*Saved entries*.
————————
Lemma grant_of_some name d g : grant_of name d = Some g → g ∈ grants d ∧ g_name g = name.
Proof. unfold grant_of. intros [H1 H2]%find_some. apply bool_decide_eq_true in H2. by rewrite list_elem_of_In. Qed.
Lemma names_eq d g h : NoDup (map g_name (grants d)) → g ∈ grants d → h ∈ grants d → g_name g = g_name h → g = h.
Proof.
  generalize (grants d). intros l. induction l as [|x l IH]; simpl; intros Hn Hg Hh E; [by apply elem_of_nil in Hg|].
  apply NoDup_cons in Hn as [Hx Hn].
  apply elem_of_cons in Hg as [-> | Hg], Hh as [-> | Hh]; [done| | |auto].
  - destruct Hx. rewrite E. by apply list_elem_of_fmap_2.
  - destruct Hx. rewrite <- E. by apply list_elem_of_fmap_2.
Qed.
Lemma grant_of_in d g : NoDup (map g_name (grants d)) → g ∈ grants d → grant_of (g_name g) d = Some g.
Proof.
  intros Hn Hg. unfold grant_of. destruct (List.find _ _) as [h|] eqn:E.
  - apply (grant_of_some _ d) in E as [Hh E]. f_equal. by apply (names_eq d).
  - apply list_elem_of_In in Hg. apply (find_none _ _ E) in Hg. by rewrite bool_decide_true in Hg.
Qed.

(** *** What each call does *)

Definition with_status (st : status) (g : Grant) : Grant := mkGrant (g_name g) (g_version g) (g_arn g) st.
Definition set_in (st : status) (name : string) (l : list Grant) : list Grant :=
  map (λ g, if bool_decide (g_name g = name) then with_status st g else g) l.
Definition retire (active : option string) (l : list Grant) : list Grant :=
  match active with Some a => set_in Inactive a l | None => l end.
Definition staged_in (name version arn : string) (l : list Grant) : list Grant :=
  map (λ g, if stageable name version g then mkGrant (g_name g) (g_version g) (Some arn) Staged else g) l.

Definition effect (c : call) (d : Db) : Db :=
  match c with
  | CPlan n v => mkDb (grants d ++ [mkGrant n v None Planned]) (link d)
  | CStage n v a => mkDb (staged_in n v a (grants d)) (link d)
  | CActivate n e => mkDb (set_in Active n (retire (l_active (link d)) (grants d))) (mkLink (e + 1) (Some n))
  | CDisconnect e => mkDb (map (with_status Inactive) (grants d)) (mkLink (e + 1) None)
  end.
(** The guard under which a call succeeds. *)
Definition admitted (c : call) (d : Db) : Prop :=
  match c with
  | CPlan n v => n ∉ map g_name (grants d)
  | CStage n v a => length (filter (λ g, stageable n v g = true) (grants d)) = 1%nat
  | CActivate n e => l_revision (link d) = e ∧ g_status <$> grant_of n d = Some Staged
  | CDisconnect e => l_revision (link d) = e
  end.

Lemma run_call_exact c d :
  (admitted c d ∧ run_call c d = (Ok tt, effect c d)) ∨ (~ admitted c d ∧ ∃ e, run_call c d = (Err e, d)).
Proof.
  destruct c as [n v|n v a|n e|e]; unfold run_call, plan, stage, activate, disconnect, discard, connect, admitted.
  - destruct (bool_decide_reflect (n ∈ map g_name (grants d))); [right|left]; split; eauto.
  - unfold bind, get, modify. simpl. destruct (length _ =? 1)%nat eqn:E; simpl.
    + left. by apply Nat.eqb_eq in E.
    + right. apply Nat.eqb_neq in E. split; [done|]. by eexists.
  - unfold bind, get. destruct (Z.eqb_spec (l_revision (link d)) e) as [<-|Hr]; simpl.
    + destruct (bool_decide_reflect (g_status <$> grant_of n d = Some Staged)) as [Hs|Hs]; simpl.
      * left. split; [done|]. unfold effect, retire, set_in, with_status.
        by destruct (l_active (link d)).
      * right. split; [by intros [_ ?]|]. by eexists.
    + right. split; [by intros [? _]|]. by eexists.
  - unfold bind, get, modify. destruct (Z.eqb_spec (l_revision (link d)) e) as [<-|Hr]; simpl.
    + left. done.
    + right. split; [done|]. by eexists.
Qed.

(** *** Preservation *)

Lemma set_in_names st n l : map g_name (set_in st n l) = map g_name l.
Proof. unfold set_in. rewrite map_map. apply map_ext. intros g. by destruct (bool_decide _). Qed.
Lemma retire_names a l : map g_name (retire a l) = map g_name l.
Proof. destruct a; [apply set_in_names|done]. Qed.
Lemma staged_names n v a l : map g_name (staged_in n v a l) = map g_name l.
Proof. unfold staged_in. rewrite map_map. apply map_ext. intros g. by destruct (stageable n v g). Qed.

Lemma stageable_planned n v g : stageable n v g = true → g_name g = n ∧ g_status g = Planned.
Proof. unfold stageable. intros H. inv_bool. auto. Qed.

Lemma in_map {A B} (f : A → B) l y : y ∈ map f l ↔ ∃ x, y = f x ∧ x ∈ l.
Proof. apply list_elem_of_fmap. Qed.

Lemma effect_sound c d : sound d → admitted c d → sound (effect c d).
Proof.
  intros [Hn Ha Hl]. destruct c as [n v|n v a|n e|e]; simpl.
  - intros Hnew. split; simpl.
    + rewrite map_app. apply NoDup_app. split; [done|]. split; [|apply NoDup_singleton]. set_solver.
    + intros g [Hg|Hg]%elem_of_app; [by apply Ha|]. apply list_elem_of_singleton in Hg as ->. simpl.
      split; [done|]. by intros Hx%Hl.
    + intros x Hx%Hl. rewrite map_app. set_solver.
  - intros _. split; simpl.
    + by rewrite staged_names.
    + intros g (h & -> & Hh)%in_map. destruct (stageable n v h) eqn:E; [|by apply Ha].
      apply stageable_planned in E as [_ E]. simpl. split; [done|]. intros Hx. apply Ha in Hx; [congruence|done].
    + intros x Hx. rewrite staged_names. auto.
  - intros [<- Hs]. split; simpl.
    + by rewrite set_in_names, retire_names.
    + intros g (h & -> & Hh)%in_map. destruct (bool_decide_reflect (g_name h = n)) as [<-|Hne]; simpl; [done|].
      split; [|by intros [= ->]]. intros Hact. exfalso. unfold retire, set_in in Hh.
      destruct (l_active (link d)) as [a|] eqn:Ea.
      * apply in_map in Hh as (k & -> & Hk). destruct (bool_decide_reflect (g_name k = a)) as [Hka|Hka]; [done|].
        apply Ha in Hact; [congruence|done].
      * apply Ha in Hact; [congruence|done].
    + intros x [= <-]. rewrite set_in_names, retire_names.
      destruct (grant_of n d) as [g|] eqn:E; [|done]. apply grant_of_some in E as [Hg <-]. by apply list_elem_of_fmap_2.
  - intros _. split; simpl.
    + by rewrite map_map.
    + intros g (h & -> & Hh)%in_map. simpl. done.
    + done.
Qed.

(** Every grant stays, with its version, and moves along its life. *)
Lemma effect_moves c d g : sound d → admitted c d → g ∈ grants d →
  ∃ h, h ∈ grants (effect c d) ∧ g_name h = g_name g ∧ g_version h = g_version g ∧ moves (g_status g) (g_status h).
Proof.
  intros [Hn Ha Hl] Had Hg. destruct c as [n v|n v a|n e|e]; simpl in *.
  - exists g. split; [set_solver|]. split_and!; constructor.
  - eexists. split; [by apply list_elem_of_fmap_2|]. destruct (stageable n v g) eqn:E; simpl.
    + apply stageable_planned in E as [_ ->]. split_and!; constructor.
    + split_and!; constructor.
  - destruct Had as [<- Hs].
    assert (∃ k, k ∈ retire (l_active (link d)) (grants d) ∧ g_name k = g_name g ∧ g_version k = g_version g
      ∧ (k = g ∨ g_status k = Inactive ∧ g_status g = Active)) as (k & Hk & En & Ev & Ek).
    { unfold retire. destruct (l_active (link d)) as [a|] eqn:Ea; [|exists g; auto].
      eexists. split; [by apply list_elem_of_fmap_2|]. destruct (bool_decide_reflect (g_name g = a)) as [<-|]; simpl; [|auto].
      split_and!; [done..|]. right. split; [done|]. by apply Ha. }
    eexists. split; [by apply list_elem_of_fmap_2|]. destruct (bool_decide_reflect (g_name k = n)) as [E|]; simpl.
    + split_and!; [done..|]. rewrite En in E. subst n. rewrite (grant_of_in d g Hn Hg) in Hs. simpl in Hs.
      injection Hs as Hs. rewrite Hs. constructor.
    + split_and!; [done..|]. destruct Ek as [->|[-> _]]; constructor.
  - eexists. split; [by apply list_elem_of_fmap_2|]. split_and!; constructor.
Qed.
————————
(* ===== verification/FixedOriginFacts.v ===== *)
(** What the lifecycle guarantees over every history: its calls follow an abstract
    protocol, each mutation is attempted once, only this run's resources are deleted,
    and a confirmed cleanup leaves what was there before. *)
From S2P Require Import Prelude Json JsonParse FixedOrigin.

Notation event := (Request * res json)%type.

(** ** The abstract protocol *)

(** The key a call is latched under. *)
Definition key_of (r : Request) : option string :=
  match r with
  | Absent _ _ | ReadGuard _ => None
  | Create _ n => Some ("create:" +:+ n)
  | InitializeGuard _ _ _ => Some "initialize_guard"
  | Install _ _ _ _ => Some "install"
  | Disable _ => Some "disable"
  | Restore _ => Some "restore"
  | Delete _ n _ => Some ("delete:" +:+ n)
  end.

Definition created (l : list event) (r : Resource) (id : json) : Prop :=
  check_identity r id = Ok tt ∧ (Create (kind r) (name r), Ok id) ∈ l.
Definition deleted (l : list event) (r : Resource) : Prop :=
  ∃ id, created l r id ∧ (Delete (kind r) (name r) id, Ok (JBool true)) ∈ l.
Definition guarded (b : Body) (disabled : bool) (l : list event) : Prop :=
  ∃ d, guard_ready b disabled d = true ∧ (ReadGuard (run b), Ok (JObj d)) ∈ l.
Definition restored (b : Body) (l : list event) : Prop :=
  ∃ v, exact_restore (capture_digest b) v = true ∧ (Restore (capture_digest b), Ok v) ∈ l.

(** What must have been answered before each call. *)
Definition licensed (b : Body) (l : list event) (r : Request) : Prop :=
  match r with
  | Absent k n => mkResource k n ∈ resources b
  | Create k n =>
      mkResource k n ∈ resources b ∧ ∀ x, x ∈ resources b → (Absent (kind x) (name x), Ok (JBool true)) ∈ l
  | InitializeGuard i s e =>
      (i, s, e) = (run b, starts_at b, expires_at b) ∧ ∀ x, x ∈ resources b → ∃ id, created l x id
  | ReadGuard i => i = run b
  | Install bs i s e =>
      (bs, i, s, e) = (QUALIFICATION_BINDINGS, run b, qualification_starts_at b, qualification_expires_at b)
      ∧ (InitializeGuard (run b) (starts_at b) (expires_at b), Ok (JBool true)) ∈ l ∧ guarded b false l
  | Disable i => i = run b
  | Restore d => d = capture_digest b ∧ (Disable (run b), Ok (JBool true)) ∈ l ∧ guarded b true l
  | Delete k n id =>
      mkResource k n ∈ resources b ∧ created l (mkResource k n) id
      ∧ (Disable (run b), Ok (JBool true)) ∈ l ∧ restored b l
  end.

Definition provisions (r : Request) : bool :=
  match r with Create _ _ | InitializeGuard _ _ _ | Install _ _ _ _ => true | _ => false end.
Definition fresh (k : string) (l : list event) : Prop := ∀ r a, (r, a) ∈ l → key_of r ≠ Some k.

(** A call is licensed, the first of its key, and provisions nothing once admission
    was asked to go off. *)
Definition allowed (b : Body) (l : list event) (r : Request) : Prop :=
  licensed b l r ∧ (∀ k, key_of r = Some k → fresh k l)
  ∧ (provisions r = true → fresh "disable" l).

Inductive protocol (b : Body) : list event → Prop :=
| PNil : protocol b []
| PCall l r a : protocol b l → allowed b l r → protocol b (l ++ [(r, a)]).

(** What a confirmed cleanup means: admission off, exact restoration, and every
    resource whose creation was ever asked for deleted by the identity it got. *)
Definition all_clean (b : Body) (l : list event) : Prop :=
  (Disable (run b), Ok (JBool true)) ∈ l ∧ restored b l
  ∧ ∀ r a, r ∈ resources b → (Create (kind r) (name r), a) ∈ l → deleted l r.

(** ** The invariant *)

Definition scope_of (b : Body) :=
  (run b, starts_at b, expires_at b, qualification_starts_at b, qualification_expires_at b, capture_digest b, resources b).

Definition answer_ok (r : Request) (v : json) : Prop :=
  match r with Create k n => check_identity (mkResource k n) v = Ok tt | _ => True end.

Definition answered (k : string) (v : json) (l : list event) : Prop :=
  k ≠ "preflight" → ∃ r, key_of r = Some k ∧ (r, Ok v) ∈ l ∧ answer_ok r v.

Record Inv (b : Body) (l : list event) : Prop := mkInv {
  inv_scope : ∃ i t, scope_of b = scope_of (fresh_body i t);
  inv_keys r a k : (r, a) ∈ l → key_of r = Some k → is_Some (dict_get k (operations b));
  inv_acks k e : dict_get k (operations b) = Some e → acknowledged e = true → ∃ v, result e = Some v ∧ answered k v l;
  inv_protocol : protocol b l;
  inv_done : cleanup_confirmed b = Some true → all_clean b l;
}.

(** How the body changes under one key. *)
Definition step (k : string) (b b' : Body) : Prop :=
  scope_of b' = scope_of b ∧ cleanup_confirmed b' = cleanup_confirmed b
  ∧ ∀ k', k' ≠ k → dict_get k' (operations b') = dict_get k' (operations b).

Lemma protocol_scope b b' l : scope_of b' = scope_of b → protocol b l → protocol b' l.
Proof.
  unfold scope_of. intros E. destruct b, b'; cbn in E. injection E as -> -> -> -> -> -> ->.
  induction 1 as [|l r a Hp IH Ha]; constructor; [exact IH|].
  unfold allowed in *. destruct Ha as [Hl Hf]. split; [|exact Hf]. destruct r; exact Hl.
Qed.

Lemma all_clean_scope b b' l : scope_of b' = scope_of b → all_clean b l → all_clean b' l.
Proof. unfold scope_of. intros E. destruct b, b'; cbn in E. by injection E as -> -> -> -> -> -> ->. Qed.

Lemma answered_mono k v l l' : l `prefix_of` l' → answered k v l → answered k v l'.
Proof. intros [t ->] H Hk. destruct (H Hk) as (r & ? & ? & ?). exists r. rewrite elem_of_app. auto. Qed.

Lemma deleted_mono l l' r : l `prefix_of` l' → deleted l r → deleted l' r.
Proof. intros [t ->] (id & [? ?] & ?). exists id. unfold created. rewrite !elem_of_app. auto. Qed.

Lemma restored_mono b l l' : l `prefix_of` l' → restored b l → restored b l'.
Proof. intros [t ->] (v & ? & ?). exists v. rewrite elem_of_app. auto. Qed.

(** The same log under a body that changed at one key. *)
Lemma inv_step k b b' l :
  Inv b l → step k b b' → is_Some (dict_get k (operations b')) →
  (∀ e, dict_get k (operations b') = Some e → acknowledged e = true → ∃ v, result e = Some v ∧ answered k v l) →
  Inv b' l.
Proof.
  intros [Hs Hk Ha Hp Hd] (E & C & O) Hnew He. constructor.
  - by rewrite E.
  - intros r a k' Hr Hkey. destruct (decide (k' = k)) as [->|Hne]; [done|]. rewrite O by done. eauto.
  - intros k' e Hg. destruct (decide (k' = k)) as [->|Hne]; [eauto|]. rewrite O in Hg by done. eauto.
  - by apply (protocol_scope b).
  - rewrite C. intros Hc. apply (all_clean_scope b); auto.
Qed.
————————
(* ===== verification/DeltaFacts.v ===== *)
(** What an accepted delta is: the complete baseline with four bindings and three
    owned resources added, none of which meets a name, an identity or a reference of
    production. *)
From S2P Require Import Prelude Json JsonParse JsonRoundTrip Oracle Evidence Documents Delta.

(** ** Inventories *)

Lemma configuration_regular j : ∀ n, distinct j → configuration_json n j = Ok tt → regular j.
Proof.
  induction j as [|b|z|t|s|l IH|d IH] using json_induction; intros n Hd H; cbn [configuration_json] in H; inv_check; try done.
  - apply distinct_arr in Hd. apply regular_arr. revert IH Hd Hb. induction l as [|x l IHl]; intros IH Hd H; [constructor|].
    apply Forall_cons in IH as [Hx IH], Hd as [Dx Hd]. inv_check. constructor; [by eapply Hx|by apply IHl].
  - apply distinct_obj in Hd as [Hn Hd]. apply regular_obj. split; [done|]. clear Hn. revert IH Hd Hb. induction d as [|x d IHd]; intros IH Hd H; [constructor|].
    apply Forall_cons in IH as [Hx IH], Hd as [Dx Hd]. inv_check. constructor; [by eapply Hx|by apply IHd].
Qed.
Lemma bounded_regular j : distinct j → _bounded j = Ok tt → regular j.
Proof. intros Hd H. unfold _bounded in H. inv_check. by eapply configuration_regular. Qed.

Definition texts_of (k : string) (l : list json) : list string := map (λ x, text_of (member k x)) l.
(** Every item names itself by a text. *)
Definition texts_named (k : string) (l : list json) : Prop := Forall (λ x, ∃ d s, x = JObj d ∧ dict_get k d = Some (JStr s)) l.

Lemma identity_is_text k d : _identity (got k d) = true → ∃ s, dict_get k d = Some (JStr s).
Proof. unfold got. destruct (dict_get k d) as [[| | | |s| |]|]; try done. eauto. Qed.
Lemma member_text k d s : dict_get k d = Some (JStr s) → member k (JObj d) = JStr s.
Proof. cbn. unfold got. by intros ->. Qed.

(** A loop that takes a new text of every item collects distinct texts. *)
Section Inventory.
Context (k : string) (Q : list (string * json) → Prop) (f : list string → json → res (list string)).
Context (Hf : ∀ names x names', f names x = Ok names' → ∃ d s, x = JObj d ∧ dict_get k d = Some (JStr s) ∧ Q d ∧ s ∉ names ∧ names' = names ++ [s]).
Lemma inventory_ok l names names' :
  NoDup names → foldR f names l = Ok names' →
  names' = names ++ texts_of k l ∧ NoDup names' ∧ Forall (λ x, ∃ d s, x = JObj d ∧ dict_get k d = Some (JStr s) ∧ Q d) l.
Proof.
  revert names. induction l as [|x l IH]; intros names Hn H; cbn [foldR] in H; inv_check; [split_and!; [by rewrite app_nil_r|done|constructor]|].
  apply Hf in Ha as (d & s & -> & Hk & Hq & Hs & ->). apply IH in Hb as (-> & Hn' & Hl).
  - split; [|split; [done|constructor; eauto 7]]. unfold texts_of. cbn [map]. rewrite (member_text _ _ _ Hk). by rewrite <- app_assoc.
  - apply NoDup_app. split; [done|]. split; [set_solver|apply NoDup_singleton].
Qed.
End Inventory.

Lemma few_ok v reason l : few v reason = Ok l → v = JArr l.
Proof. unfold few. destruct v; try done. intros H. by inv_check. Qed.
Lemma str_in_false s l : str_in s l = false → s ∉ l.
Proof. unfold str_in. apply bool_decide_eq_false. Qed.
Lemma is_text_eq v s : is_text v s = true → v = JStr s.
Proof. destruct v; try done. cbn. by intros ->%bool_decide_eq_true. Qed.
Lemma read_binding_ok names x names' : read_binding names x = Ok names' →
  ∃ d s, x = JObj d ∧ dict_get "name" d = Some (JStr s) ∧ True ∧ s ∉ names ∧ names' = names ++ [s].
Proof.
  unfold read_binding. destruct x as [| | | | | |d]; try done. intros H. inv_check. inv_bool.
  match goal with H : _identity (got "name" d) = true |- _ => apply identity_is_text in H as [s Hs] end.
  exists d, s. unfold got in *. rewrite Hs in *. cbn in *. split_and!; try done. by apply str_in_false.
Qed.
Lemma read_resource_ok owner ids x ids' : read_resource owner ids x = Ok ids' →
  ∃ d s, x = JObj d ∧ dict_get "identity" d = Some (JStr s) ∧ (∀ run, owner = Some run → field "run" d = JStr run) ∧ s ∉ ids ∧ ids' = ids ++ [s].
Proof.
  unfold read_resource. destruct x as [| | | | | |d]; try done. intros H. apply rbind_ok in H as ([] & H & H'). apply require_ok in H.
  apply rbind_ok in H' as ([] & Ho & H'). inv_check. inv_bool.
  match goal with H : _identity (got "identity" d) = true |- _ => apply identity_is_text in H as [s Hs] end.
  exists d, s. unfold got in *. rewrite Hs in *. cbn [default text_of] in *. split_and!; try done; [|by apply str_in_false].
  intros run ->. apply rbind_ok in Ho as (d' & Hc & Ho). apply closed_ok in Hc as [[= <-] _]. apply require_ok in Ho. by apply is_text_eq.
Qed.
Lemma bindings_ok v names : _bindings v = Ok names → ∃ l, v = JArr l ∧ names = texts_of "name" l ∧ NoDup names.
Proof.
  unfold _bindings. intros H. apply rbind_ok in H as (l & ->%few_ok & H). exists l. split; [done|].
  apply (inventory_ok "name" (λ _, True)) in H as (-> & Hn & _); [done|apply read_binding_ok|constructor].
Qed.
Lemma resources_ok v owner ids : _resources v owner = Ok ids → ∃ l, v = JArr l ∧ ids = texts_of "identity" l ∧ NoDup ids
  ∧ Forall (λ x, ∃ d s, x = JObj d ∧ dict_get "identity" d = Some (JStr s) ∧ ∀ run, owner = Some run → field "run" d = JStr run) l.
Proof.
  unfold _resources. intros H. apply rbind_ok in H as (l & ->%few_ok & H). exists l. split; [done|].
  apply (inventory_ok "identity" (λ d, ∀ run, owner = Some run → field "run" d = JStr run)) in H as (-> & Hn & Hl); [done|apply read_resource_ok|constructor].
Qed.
————————
*PROBLEM DESCRIPTION*. All that is wanted is the stretch of lines above from the one containing "inv_acks k e" through the one containing "- by rewrite E.", duplicated exactly.

*EXERCISE SOLUTION*.
  inv_acks k e : dict_get k (operations b) = Some e → acknowledged e = true → ∃ v, result e = Some v ∧ answered k v l;
  inv_protocol : protocol b l;
  inv_done : cleanup_confirmed b = Some true → all_clean b l;
}.

(** How the body changes under one key. *)
Definition step (k : string) (b b' : Body) : Prop :=
  scope_of b' = scope_of b ∧ cleanup_confirmed b' = cleanup_confirmed b
  ∧ ∀ k', k' ≠ k → dict_get k' (operations b') = dict_get k' (operations b).

Lemma protocol_scope b b' l : scope_of b' = scope_of b → protocol b l → protocol b' l.
Proof.
  unfold scope_of. intros E. destruct b, b'; cbn in E. injection E as -> -> -> -> -> -> ->.
  induction 1 as [|l r a Hp IH Ha]; constructor; [exact IH|].
  unfold allowed in *. destruct Ha as [Hl Hf]. split; [|exact Hf]. destruct r; exact Hl.
Qed.

Lemma all_clean_scope b b' l : scope_of b' = scope_of b → all_clean b l → all_clean b' l.
Proof. unfold scope_of. intros E. destruct b, b'; cbn in E. by injection E as -> -> -> -> -> -> ->. Qed.

Lemma answered_mono k v l l' : l `prefix_of` l' → answered k v l → answered k v l'.
Proof. intros [t ->] H Hk. destruct (H Hk) as (r & ? & ? & ?). exists r. rewrite elem_of_app. auto. Qed.

Lemma deleted_mono l l' r : l `prefix_of` l' → deleted l r → deleted l' r.
Proof. intros [t ->] (id & [? ?] & ?). exists id. unfold created. rewrite !elem_of_app. auto. Qed.

Lemma restored_mono b l l' : l `prefix_of` l' → restored b l → restored b l'.
Proof. intros [t ->] (v & ? & ?). exists v. rewrite elem_of_app. auto. Qed.

(** The same log under a body that changed at one key. *)
Lemma inv_step k b b' l :
  Inv b l → step k b b' → is_Some (dict_get k (operations b')) →
  (∀ e, dict_get k (operations b') = Some e → acknowledged e = true → ∃ v, result e = Some v ∧ answered k v l) →
  Inv b' l.
Proof.
  intros [Hs Hk Ha Hp Hd] (E & C & O) Hnew He. constructor.
  - by rewrite E.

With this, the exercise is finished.